Activists and progressives who want social justice should also see their passions mirrored in the interconnections in the world’s ecosystems. In the same way that we can trace poverty to its root causes, we can trace the decline of the honey bee. It’s us. Human need is a function of poor resource management. Racial injustice, poverty, war and famine all flow from a deep misunderstanding of our surroundings and how we should relate to them.
Nature is a cooperative experience that can’t possibly happen as isolated incidents or in a vacuum. So part of achieving true justice is looking at insects like bees, beetles or ants as part of a larger scheme of life. It’s seeing that humans are only a part of the wonder of this world. Only greed pollutes this with a desire to control, to use, and to superimpose ourselves onto the world. As we use the bee and it dies, so do we. If not immediately, then existentially, because we’ve failed to see the all-important connections all living things share.
Food justice is also about creating a sustainable culture that respects the relationships of all living organisms.
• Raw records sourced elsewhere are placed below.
(** * Energy Forecasting API: model resolution and the prediction pipeline

    A shallow embedding of [src/api/app.py]: the [ModelLoader] class with its
    three-tier fallback, and the request handlers ([/health], [/predict],
    [/info], [/metrics]).

    The program is effectful Python: it mutates the module-level
    [model_loader], draws from numpy's global random generator, calls MLflow
    and the loaded model, and uses [try]/[except] for control flow.  It is
    embedded in a state-and-exception monad over the process state; the
    collaborators the code only consumes (MLflow, the loaded model, numpy's
    generator, Flask's request parsing) are inputs of the embedding.  The
    [logger] calls decide nothing and are left out, except that the
    [len(predictions_list)] evaluated for a log line is kept, since it can
    raise. *)

From stdpp Require Import gmap strings list.
From Stdlib Require Import ZArith.

Local Open Scope string_scope.
Set Warnings "-register-all".

(** ** Python exceptions *)

(** An instance of a subclass of [Exception]: the name of its class, the
    names of that class's ancestors below [Exception], and [str(e)].
    Process-control signals deriving only from [BaseException]
    ([KeyboardInterrupt], [SystemExit]) are not values of this type. *)
Record exn := Exn {
  exn_class : string;
  exn_bases : list string;
  exn_str : string
}.

(** [isinstance(e, cls)] for a class named [cls]. *)
Definition isinstance (e : exn) (cls : string) : bool :=
  bool_decide (cls = "Exception")
  || bool_decide (cls = exn_class e)
  || bool_decide (cls ∈ exn_bases e).

Definition ValueError (msg : string) : exn := Exn "ValueError" [] msg.
Definition TypeError (msg : string) : exn := Exn "TypeError" [] msg.
Definition KeyError (msg : string) : exn := Exn "KeyError" ["LookupError"] msg.
Definition OverflowError (msg : string) : exn :=
  Exn "OverflowError" ["ArithmeticError"] msg.

(** The outcome of evaluating a Python expression. *)
Inductive result (A : Type) : Type :=
| Ok (a : A)
| Raise (e : exn).
Arguments Ok {A} a.
Arguments Raise {A} e.

Definition rbind {A B} (r : result A) (k : A -> result B) : result B :=
  match r with
  | Ok a => k a
  | Raise e => Raise e
  end.

Fixpoint rmapM {A B} (f : A -> result B) (l : list A) : result (list B) :=
  match l with
  | [] => Ok []
  | x :: xs =>
      rbind (f x) (fun y => rbind (rmapM f xs) (fun ys => Ok (y :: ys)))
  end.

(** ** Floating-point values

    The claims proved below are about shapes, statuses and labels, never
    about the numbers themselves, so binary64 ([float]) and binary32
    ([np.float32]) values and the conversions between them are an interface. *)
Class FloatModel := {
  f64 : Type;
  f32 : Type;
  (** truthiness of a Python float: [bool(x)] *)
  f64_truthy : f64 -> bool;
  (** [float(None)] as numpy stores it *)
  f32_nan : f32;
  f32_of_bool : bool -> f32;
  (** [None]: the integer is too large to convert to float *)
  f32_of_int : Z -> option f32;
  f32_of_f64 : f64 -> f32;
  (** [None]: the string does not spell a float *)
  f32_of_str : string -> option f32;
  (** widening done by [ndarray.tolist] *)
  f64_of_f32 : f32 -> f64
}.

(** A sample instance with integer-valued cells, for running the embedding
    on concrete inputs. *)
Definition int_floats : FloatModel := {|
  f64 := Z;
  f32 := Z;
  f64_truthy := fun x => negb (x =? 0)%Z;
  f32_nan := 0%Z;
  f32_of_bool := fun b => if b then 1%Z else 0%Z;
  f32_of_int := fun z => Some z;
  f32_of_f64 := fun x => x;
  f32_of_str := fun _ => None;
  f64_of_f32 := fun x => x
|}.

Section Values.
Context {FM : FloatModel}.

(** ** Python values as [json.loads] produces them *)
Inductive pyval : Type :=
| PyNone
| PyBool (b : bool)
| PyInt (z : Z)
| PyFloat (x : f64)
| PyStr (s : string)
| PyList (l : list pyval)
| PyDict (m : gmap string pyval).

(** [bool(v)], as evaluated by [if not data]. *)
Definition truthy (v : pyval) : bool :=
  match v with
  | PyNone => false
  | PyBool b => b
  | PyInt z => negb (z =? 0)%Z
  | PyFloat x => f64_truthy x
  | PyStr s => negb (bool_decide (s = ""))
  | PyList l => negb (bool_decide (l = []))
  | PyDict m => negb (bool_decide (m = ∅))
  end.

Definition is_str (k : string) (v : pyval) : bool :=
  match v with
  | PyStr s => bool_decide (s = k)
  | _ => false
  end.

(** [k in v] for a string [k]: key membership on a dict, element membership
    on a list, substring test on a string; other values are not iterable. *)
Definition py_contains (k : string) (v : pyval) : result bool :=
  match v with
  | PyDict m => Ok (bool_decide (is_Some (m !! k)))
  | PyList l => Ok (existsb (is_str k) l)
  | PyStr s => Ok (bool_decide (is_Some (String.index 0 k s)))
  | _ => Raise (TypeError "argument is not iterable")
  end.

(** [v[k]] for a string [k]. *)
Definition py_getitem (v : pyval) (k : string) : result pyval :=
  match v with
  | PyDict m =>
      match m !! k with
      | Some x => Ok x
      | None => Raise (KeyError k)
      end
  | PyList _ => Raise (TypeError "list indices must be integers or slices, not str")
  | PyStr _ => Raise (TypeError "string indices must be integers")
  | _ => Raise (TypeError "object is not subscriptable")
  end.

(** [len(v)]. *)
Definition py_len (v : pyval) : result nat :=
  match v with
  | PyList l => Ok (length l)
  | PyStr s => Ok (String.length s)
  | PyDict m => Ok (size m)
  | _ => Raise (TypeError "object has no len()")
  end.

(** ** numpy arrays *)

(** A float32 array: its shape and its cells in row-major order. *)
Record ndarray := NdArray {
  shape : list nat;
  cells : list f32
}.

Definition ndim (a : ndarray) : nat := length (shape a).

(** [len(a)]: the first dimension; a 0-d array is unsized. *)
Definition array_len (a : ndarray) : result nat :=
  match shape a with
  | n :: _ => Ok n
  | [] => Raise (TypeError "len() of unsized object")
  end.

(** [a.shape[0]]. *)
Definition shape0 (a : ndarray) : result nat :=
  match shape a with
  | n :: _ => Ok n
  | [] => Raise (Exn "IndexError" ["LookupError"] "tuple index out of range")
  end.

Definition NPY_MAXDIMS : nat := 32.

(** Shape discovery of [np.array] on nested lists: a list contributes its
    length as a dimension when all its items agree on the rest of the shape;
    anything that is not a list is a scalar.  [None] is numpy's
    "inhomogeneous shape". *)
Fixpoint discover (v : pyval) : option (list nat) :=
  match v with
  | PyList l =>
      match l with
      | [] => Some [0]
      | x :: xs =>
          match discover x with
          | Some s =>
              if forallb (fun y => bool_decide (discover y = Some s)) xs
              then Some (length l :: s)
              else None
          | None => None
          end
      end
  | _ => Some []
  end.

(** The scalars of a nested list, left to right. *)
Fixpoint leaves (v : pyval) : list pyval :=
  match v with
  | PyList l => flat_map leaves l
  | _ => [v]
  end.

(** Storing one scalar into a float32 cell ([float(x)] narrowed). *)
Definition setitem (v : pyval) : result f32 :=
  match v with
  | PyNone => Ok f32_nan
  | PyBool b => Ok (f32_of_bool b)
  | PyInt z =>
      match f32_of_int z with
      | Some x => Ok x
      | None => Raise (OverflowError "int too large to convert to float")
      end
  | PyFloat x => Ok (f32_of_f64 x)
  | PyStr s =>
      match f32_of_str s with
      | Some x => Ok x
      | None => Raise (ValueError "could not convert string to float")
      end
  | PyList _ => Raise (ValueError "setting an array element with a sequence.")
  | PyDict _ =>
      Raise (TypeError "float() argument must be a string or a real number, not 'dict'")
  end.

(** [np.array(v, dtype=np.float32)]: the shape is fixed first, and a ragged
    or too deeply nested value is refused before any cell is converted. *)
Definition np_array (v : pyval) : result ndarray :=
  match discover v with
  | None =>
      Raise (ValueError "setting an array element with a sequence. The requested array has an inhomogeneous shape")
  | Some s =>
      if bool_decide (length s <= NPY_MAXDIMS)
      then rbind (rmapM setitem (leaves v)) (fun cs => Ok (NdArray s cs))
      else Raise (ValueError "setting an array element with a sequence. The requested array would exceed the maximum number of dimension")
  end.

(** [n] consecutive chunks of [k] cells. *)
Fixpoint chunks {A} (n k : nat) (l : list A) : list (list A) :=
  match n with
  | O => []
  | S n' => take k l :: chunks n' k (drop k l)
  end.

Definition size_of (s : list nat) : nat := foldr Nat.mul 1 s.

(** [a.tolist()] for cells of shape [s]: nested lists of Python floats, a
    bare float for a 0-d array. *)
Fixpoint tolist_shape (s : list nat) (cs : list f64) : pyval :=
  match s with
  | [] =>
      match cs with
      | c :: _ => PyFloat c
      | [] => PyNone
      end
  | n :: s' => PyList (map (tolist_shape s') (chunks n (size_of s') cs))
  end.

Definition tolist (a : ndarray) : pyval :=
  tolist_shape (shape a) (map f64_of_f32 (cells a)).

End Values.

Arguments pyval : clear implicits.
Arguments ndarray : clear implicits.

Section Serving.
Context {FM : FloatModel}.

(** ** Collaborators *)

(** What a loaded model may hand back from [predict]: a numpy array, a plain
    Python value, or some other object (no [tolist], not JSON serialisable;
    [obj_size] is its [len], if it has one). *)
Inductive pyobj : Type :=
| ObjArray (a : ndarray FM)
| ObjPlain (v : pyval FM)
| ObjOther (obj_class : string) (obj_size : option nat).

(** A loaded [mlflow.pyfunc.PyFuncModel], seen through its [predict]. *)
Definition handle : Type := ndarray FM -> result pyobj.

(** A run returned by [MlflowClient.search_runs]: [run.info.run_id]. *)
Record Run := { run_id : string }.

(** Everything outside the process: [mlflow.pyfunc.load_model] by URI, the
    query [search_runs(experiment_ids=["1"], order_by=["start_time DESC"],
    max_results=1)], and the draws of numpy's global generator. *)
Record World := {
  mlflow_load_model : string -> result handle;
  search_runs : result (list Run);
  noise : nat -> f64
}.

(** Calls made to collaborators, oldest first. *)
Inductive call : Type :=
| CallLoadModel (uri : string)
| CallSearchRuns
| CallPredict (a : ndarray FM)
| CallRandn (rows cols : nat).

(** ** Process state *)

(** The attributes of a [ModelLoader] instance. *)
Record ModelLoader := {
  model : option handle;
  model_version : string;
  mlflow_tracking_uri : string
}.

(** The module-level [model_loader], the position of numpy's generator in
    [noise], and the collaborator calls made so far. *)
Record process := {
  model_loader : ModelLoader;
  rng : nat;
  calls : list call
}.

(** ** The state-and-exception monad *)

Definition M (A : Type) : Type := process -> result A * process.

Definition ret {A} (a : A) : M A := fun p => (Ok a, p).

Definition bind {A B} (m : M A) (k : A -> M B) : M B :=
  fun p =>
    match m p with
    | (Ok a, p') => k a p'
    | (Raise e, p') => (Raise e, p')
    end.

Definition lift {A} (r : result A) : M A := fun p => (r, p).

(** [try: body  except Exception as e: handler e]; what [body] changed
    before raising stays changed. *)
Definition try_except {A} (body : M A) (handler : exn -> M A) : M A :=
  fun p =>
    match body p with
    | (Ok a, p') => (Ok a, p')
    | (Raise e, p') => handler e p'
    end.

Definition get_loader : M ModelLoader := fun p => (Ok (model_loader p), p).

Definition set_model (h : handle) : M unit :=
  fun p =>
    (Ok tt,
     {| model_loader :=
          {| model := Some h;
             model_version := model_version (model_loader p);
             mlflow_tracking_uri := mlflow_tracking_uri (model_loader p) |};
        rng := rng p; calls := calls p |}).

Definition set_model_version (v : string) : M unit :=
  fun p =>
    (Ok tt,
     {| model_loader :=
          {| model := model (model_loader p);
             model_version := v;
             mlflow_tracking_uri := mlflow_tracking_uri (model_loader p) |};
        rng := rng p; calls := calls p |}).

Definition record (c : call) : M unit :=
  fun p =>
    (Ok tt,
     {| model_loader := model_loader p; rng := rng p;
        calls := calls p ++ [c] |}).

End Serving.

Declare Scope py_scope.
Delimit Scope py_scope with py.
Notation "x <- m ;; k" := (bind m (fun x => k))
  (at level 100, m at next level, right associativity) : py_scope.

Local Open Scope py_scope.

Section Application.
Context {FM : FloatModel}.
Variable W : World.

(** ** Collaborator calls *)

(** [mlflow.pyfunc.load_model(uri)]. *)
Definition load_model_uri (uri : string) : M handle :=
  _ <- record (CallLoadModel uri) ;; lift (mlflow_load_model W uri).

(** [self.client.search_runs(...)]. *)
Definition client_search_runs : M (list Run) :=
  _ <- record CallSearchRuns ;; lift (search_runs W).

(** [model.predict(sequences)]. *)
Definition model_predict (h : handle) (a : ndarray FM) : M pyobj :=
  _ <- record (CallPredict a) ;; lift (h a).

(** [n] rows of [m] draws, taken from [noise] at position [start] on. *)
Definition noise_rows (start n m : nat) : list (list f64) :=
  map (fun i => map (fun j => noise W (start + i * m + j)) (seq 0 m))
      (seq 0 n).

(** [np.random.randn(n, m).tolist()]: [n] rows of [m] fresh draws. *)
Definition randn_tolist (n m : nat) : M (pyval FM) :=
  fun p =>
    (Ok (PyList (map (fun row => PyList (map PyFloat row))
                     (noise_rows (rng p) n m))),
     {| model_loader := model_loader p;
        rng := rng p + n * m;
        calls := calls p ++ [CallRandn n m] |}).

(** ** class ModelLoader *)

(** [ModelLoader.__init__], with the default tracking URI. *)
Definition ModelLoader_init : ModelLoader :=
  {| model := None;
     model_version := "none";
     mlflow_tracking_uri := "http://mlflow:5000" |}.
(** [GPSLatitude=(40,26,46.302)], [GPSLatitudeRef="N"],
    [GPSLongitude=(79,56,55.163)], [GPSLongitudeRef="W"]. *)
Definition pittsburgh_gps : dict :=
  [ (KInt 1, VStr (lit "N"));
    (KInt 2, VTuple [VInt 40; VInt 26; VFloat (decimal false 46302 3)]);
    (KInt 3, VStr (lit "W"));
    (KInt 4, VTuple [VInt 79; VInt 56; VFloat (decimal false 55163 3)]) ].

Definition pittsburgh_exif : dict := [ (gps_key, VDict pittsburgh_gps) ].


(** A GPS block whose offset Pillow could not follow: the entry holds the
    integer offset instead of a dictionary. *)
Definition offset_exif : dict := [ (gps_key, VInt 5) ].

(** A GPS entry that is a tuple of integers. *)
Definition tuple_exif : dict := [ (gps_key, VTuple [VInt 2; VInt 4]) ].

(** A latitude of 100 degrees and a longitude of 200 degrees. *)
Definition out_of_range_exif : dict :=
  [ (gps_key,
     VDict [ (KInt 2, VTuple [VInt 100; VInt 0; VInt 0]);
             (KInt 4, VTuple [VInt 200; VInt 0; VInt 0]) ]) ].

(** The first example with an integer where the latitude reference
    should be. *)
Definition numeric_ref_exif : dict :=
  [ (gps_key, VDict (dict_set pittsburgh_gps (KInt 1) (VInt 5))) ].
Lemma count_line_starts_mono (p q : string -> bool) :
  (forall s, p s = true -> q s = true) ->
  forall s bol,
    (Py.count_line_starts p bol s <= Py.count_line_starts q bol s)%nat.
Proof.
  intros Hpq. induction s as [|c r IH]; intros bol; simpl; [lia | ].
  specialize (IH (Ascii.eqb c Py.nl)).
  destruct bol; simpl; [ | lia].
  destruct (p (String c r)) eqn:Ep.
  - rewrite (Hpq _ Ep). lia.
  - destruct (q (String c r)); lia.
Qed.

Lemma structure_implies_markdown (content : string) :
  _check_structure content = true ->
  _check_markdown_formatting content = true.
Proof.
  unfold _check_structure, _check_markdown_formatting, Py.search,
    Py.findall_count.
  intros H. apply andb_prop in H as [H _]. apply andb_prop in H as [_ H].
  apply Z.leb_le in H. apply Z.ltb_lt.
  pose proof (count_line_starts_mono Py.h2_here Py.hn_here h2_here_hn_here
                content true).
  lia.
Qed.

End HeadingFacts.

Section EvaluatorExtras.

Lemma passed_feedback_text (draft : Draft) (spec : GenerationSpec) :
  passed (_perform_basic_validation draft spec) = true ->
  basic_feedback (_perform_basic_validation draft spec)
  = "All basic checks passed".
Proof.
  unfold _perform_basic_validation. cbn [passed basic_feedback chk_structure
    chk_word_count chk_markdown].
  intros H. apply andb_prop in H as [H H3]. apply andb_prop in H as [H1 H2].
  rewrite H1, H2, H3. reflexivity.
Qed.

(** X1. The structure check subsumes the markdown check. A content with two
    second-level headings has a heading, so whenever the markdown check
    fails the structure check fails too, and a feedback text that holds the
    markdown message also holds the structure message: the markdown message
    never comes alone. *)
Theorem markdown_failure_implies_structure_failure
    (draft : Draft) (spec : GenerationSpec) :
  let basic := _perform_basic_validation draft spec in
  (chk_markdown (checks basic) = false ->
   chk_structure (checks basic) = false)
  /\ (Py.contains markdown_message (basic_feedback basic) = true ->
      Py.contains structure_message (basic_feedback basic) = true).
Proof.
  intros basic.
  assert (Himp : chk_markdown (checks basic) = false ->
                 chk_structure (checks basic) = false).
  { subst basic. unfold _perform_basic_validation.
    cbn [checks chk_markdown chk_structure].
    intros Hm.
    destruct (_check_structure (default EmptyString (d_content draft))) eqn:Hs;
      [ | reflexivity].
    apply structure_implies_markdown in Hs. congruence. }
  split; [exact Himp | ].
  destruct (passed basic) eqn:Hp.
  - subst basic. rewrite (passed_feedback_text _ _ Hp). discriminate.
  - pose proof (basic_feedback_failed draft spec Hp) as Hfb.
    fold basic in Hfb. rewrite Hfb.
    assert (Hc : chk_structure (checks basic) && chk_word_count (checks basic)
                 && chk_markdown (checks basic) = false) by exact Hp.
    destruct (failed_messages_name_exactly (default 0 (d_word_count draft))
                spec (checks basic) Hc) as (_ & Hs & Hm).
    rewrite Hs, Hm. intros H.
    apply negb_true_iff in H. rewrite (Himp H). reflexivity.
Qed.

(** X1, witness: a draft without any heading fails both checks, and its
    feedback names the structure. *)
Lemma markdown_failure_implies_structure_failure_witness :
  let draft := {| d_content := Some "plain text without any heading";
                  d_word_count := Some 5; d_topic := None; d_spec := None;
                  d_iteration := None; d_error := None |} in
  let basic := _perform_basic_validation draft (spec_with_bounds 1 10) in
  chk_markdown (checks basic) = false
  /\ chk_structure (checks basic) = false
  /\ Py.contains structure_message (basic_feedback basic) = true.
Proof.
  intros draft basic.
  pose proof (markdown_failure_implies_structure_failure draft
                (spec_with_bounds 1 10)) as [H1 H2].
  split; [reflexivity | ].
  split; [apply H1; reflexivity | apply H2; reflexivity].
Defined.

Lemma parse_approved (response : string) :
  v_approved (_parse_evaluation_response response)
  = String.prefix "APPROVED" (Py.upper response).
Proof.
  unfold _parse_evaluation_response.
  destruct (String.prefix "APPROVED" (Py.upper response)); [reflexivity | ].
  destruct (String.prefix "REJECTED" (Py.upper response)); reflexivity.
Qed.

(** X2. The approval decision of [evaluate_draft]. A draft is approved
    exactly when it passes the mechanical checks and the answer of the
    endpoint, upper-cased, starts with APPROVED. One completion is requested
    when the checks pass and none otherwise, the log is not written, and an
    error raised by the endpoint gives the rejection [Evaluation failed: e],
    without validation details. *)
Theorem evaluate_draft_approval_gate
    (llm : LLM) (draft : Draft) (spec : GenerationSpec) (w : world) :
  let run := evaluate_draft llm draft spec w in
  let basic := _perform_basic_validation draft spec in
  (ev_approved (fst run) = true
   <-> passed basic = true
       /\ exists response,
            llm (llm_calls w) = Reply response
            /\ String.prefix "APPROVED" (Py.upper response) = true)
  /\ llm_calls (snd run)
     = (llm_calls w + if passed basic then 1 else 0)%nat
  /\ trace (snd run) = trace w
  /\ (forall e,
        passed basic = true -> llm (llm_calls w) = LLMError e ->
        fst run = {| ev_approved := false;
                     ev_feedback := "Evaluation failed: " +:+ e;
                     validation_details := None;
                     llm_evaluation := None;
                     eval_error := Some e |}).
Proof.
  intros run basic. subst run. unfold evaluate_draft. fold basic.
  destruct (passed basic) eqn:Hp; cbn [negb].
  - unfold bind, chat, ret.
    destruct (llm (llm_calls w)) as [response | e] eqn:Hl; cbn [fst snd
      ev_approved llm_calls trace].
    + rewrite parse_approved. split; [split | split; [lia | split]].
      * intros H. split; [reflexivity | ].
        exists response. split; [reflexivity | exact H].
      * intros (_ & r & Hr & H). congruence.
      * reflexivity.
      * intros e _ He. discriminate.
    + split; [split | split; [lia | split]].
      * discriminate.
      * intros (_ & r & Hr & _). discriminate.
      * reflexivity.
      * intros e' _ He. congruence.
  - unfold ret. cbn [fst snd ev_approved].
    split; [split | split; [lia | split]].
    + discriminate.
    + intros (H & _). discriminate.
    + reflexivity.
    + intros e H. discriminate.
Qed.

(** X2, witness: the sample draft within its bounds and an endpoint that
    answers in mixed case. *)
Lemma evaluate_draft_approval_gate_witness :
  let llm : LLM := fun _ => Reply "Approved. Nice work" in
  let run := evaluate_draft llm (sample_draft 120) (spec_with_bounds 100 200)
               idle_world in
  ev_approved (fst run) = true /\ llm_calls (snd run) = 1%nat.
Proof.
  intros llm run.
  destruct (evaluate_draft_approval_gate llm (sample_draft 120)
              (spec_with_bounds 100 200) idle_world) as (Hiff & Hcalls & _).
  split.
  - apply Hiff. split; [vm_compute; reflexivity | ].
    exists "Approved. Nice work". split; reflexivity.
  - exact Hcalls.
Defined.

End EvaluatorExtras.

Section VerdictFacts.

Lemma upper_lower_char (c : ascii) :
  Py.upper_char (Py.lower_char c) = Py.upper_char c.
Proof. destruct c as [[] [] [] [] [] [] [] []]; reflexivity. Qed.

Lemma upper_lower (s : string) : Py.upper (Py.lower s) = Py.upper s.
Proof.
  induction s as [|c r IH]; [reflexivity | ].
  unfold Py.upper, Py.lower in *. cbn [Py.map_chars].
  rewrite upper_lower_char, IH. reflexivity.
Qed.

Lemma upper_upper_char (c : ascii) :
  Py.upper_char (Py.upper_char c) = Py.upper_char c.
Proof. destruct c as [[] [] [] [] [] [] [] []]; reflexivity. Qed.

Lemma upper_upper (s : string) : Py.upper (Py.upper s) = Py.upper s.
Proof.
  induction s as [|c r IH]; [reflexivity | ].
  unfold Py.upper in *. cbn [Py.map_chars].
  rewrite upper_upper_char, IH. reflexivity.
Qed.

Lemma prefix_take (p s : string) :
  String.prefix p s = String.eqb (Py.take (String.length p) s) p.
Proof.
  unfold Py.take.
  destruct (String.prefix p s) eqn:E.
  - apply prefix_correct in E. rewrite E. symmetry. apply String.eqb_refl.
  - symmetry. apply String.eqb_neq. intros H.
    apply prefix_correct in H. congruence.
Qed.

(** X3. Only the first eight characters of the answer, read without regard
    to letter case, decide the approval: two answers that agree on them get
    the same verdict, whatever follows, and lower- or upper-casing an answer
    does not change its verdict. *)
Theorem verdict_reads_first_eight_characters :
  (forall r1 r2,
      Py.take 8 (Py.upper r1) = Py.take 8 (Py.upper r2) ->
      v_approved (_parse_evaluation_response r1)
      = v_approved (_parse_evaluation_response r2))
  /\ (forall r,
        v_approved (_parse_evaluation_response (Py.lower r))
        = v_approved (_parse_evaluation_response r)
        /\ v_approved (_parse_evaluation_response (Py.upper r))
           = v_approved (_parse_evaluation_response r)).
Proof.
  split.
  - intros r1 r2 H. rewrite !parse_approved.
    rewrite (prefix_take "APPROVED" (Py.upper r1)).
    rewrite (prefix_take "APPROVED" (Py.upper r2)).
    cbn [String.length]. rewrite H. reflexivity.
  - intros r. rewrite !parse_approved, upper_lower, upper_upper.
    split; reflexivity.
Qed.

(** X3, witness: an answer that starts with the word in lower case and goes
    on to reject is read as an approval. *)
Lemma verdict_reads_first_eight_characters_witness :
  v_approved (_parse_evaluation_response "approved? No: rejected, rewrite it")
  = v_approved (_parse_evaluation_response "APPROVED").
Proof.
  destruct verdict_reads_first_eight_characters as [H _].
  apply H. reflexivity.
Defined.

End VerdictFacts.

(** ** The refinement loop, further *)

Section LoopBudget.

Context (llm : LLM) (max_iterations : Z).

Local Abbreviation loop := (refinement_for llm max_iterations).
Local Abbreviation step := (refine_step llm).
(** The body of the [try] for one site. *)
Definition analyze_site (self : self_t) (site : site_t) : M unit :=
  logger INFO ("Analyzing satellite imagery for " ++ site_name site) ;;;
  let sentinel_url :=
    "https://apps.sentinel-hub.com/eo-browser/?zoom=13&lat=" ++ site_lat site
      ++ "&lng=" ++ site_lng site ++ "&themeId=DEFAULT-THEME" in
  let google_url :=
    "https://www.google.com/maps/@" ++ site_lat site ++ "," ++ site_lng site
      ++ ",1000m/data=!3m1!1e3" in
  let placeholder_path :=
    "satellite_images/" ++ replace " " "_" (site_name site) ++ "_"
      ++ end_date self ++ "_free.jpg" in
  _create_satellite_placeholder self (site_name site) (site_lat site)
    (site_lng site) placeholder_path sentinel_url google_url ;;;
  append_satellite
    (VDict
       [ ("site_name", VStr (site_name site));
         ("coordinates", site_coordinates site);
         ("date_range", date_range self);
         ("satellite_sources",
          VList
            [ VDict [ ("name", VStr "Sentinel Hub (free)");
                      ("url", VStr sentinel_url);
                      ("notes",
                       VStr "10m resolution imagery, requires manual review") ];
              VDict [ ("name", VStr "Google Maps Satellite");
                      ("url", VStr google_url);
                      ("notes",
                       VStr "Historical imagery may be available through time slider") ] ]);
         ("placeholder_image", VStr placeholder_path);
         ("analysis_tip",
          VStr "Look for new craters, debris, fire damage, or structural changes") ]).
The decline of the honey bee is telling us something about the ultimate price of human encroachment without a full understanding about what that means. An ounce of the natural world is worth all of the tens of billions of tons of metal and concrete that are twisted into our cities.
In spite of the odds there’s hope too:
The good news is that these modern trends can be challenged and people are challenging them, by becoming urban beekeepers. Between its Seattle Community Farm and Marra Farm Giving Garden, Solid Ground’s Lettuce Link program maintains a dozen beehives. The irony of these efforts is that urbanized areas may in fact be the bee’s salvation. Urban areas offer a diversity of food and climates that more rural areas are increasingly lacking.
Join the struggle to save honey bees:
Cities and their surrounding neighborhoods provide an opportunity to balance out what’s being destroyed. There are several Seattle-area groups that deal with all aspects of urban beekeeping. There are ways to get involved because there’s a lot of wasted space locally. Backyards, empty lots and rooftops offer opportunities that go unrealized.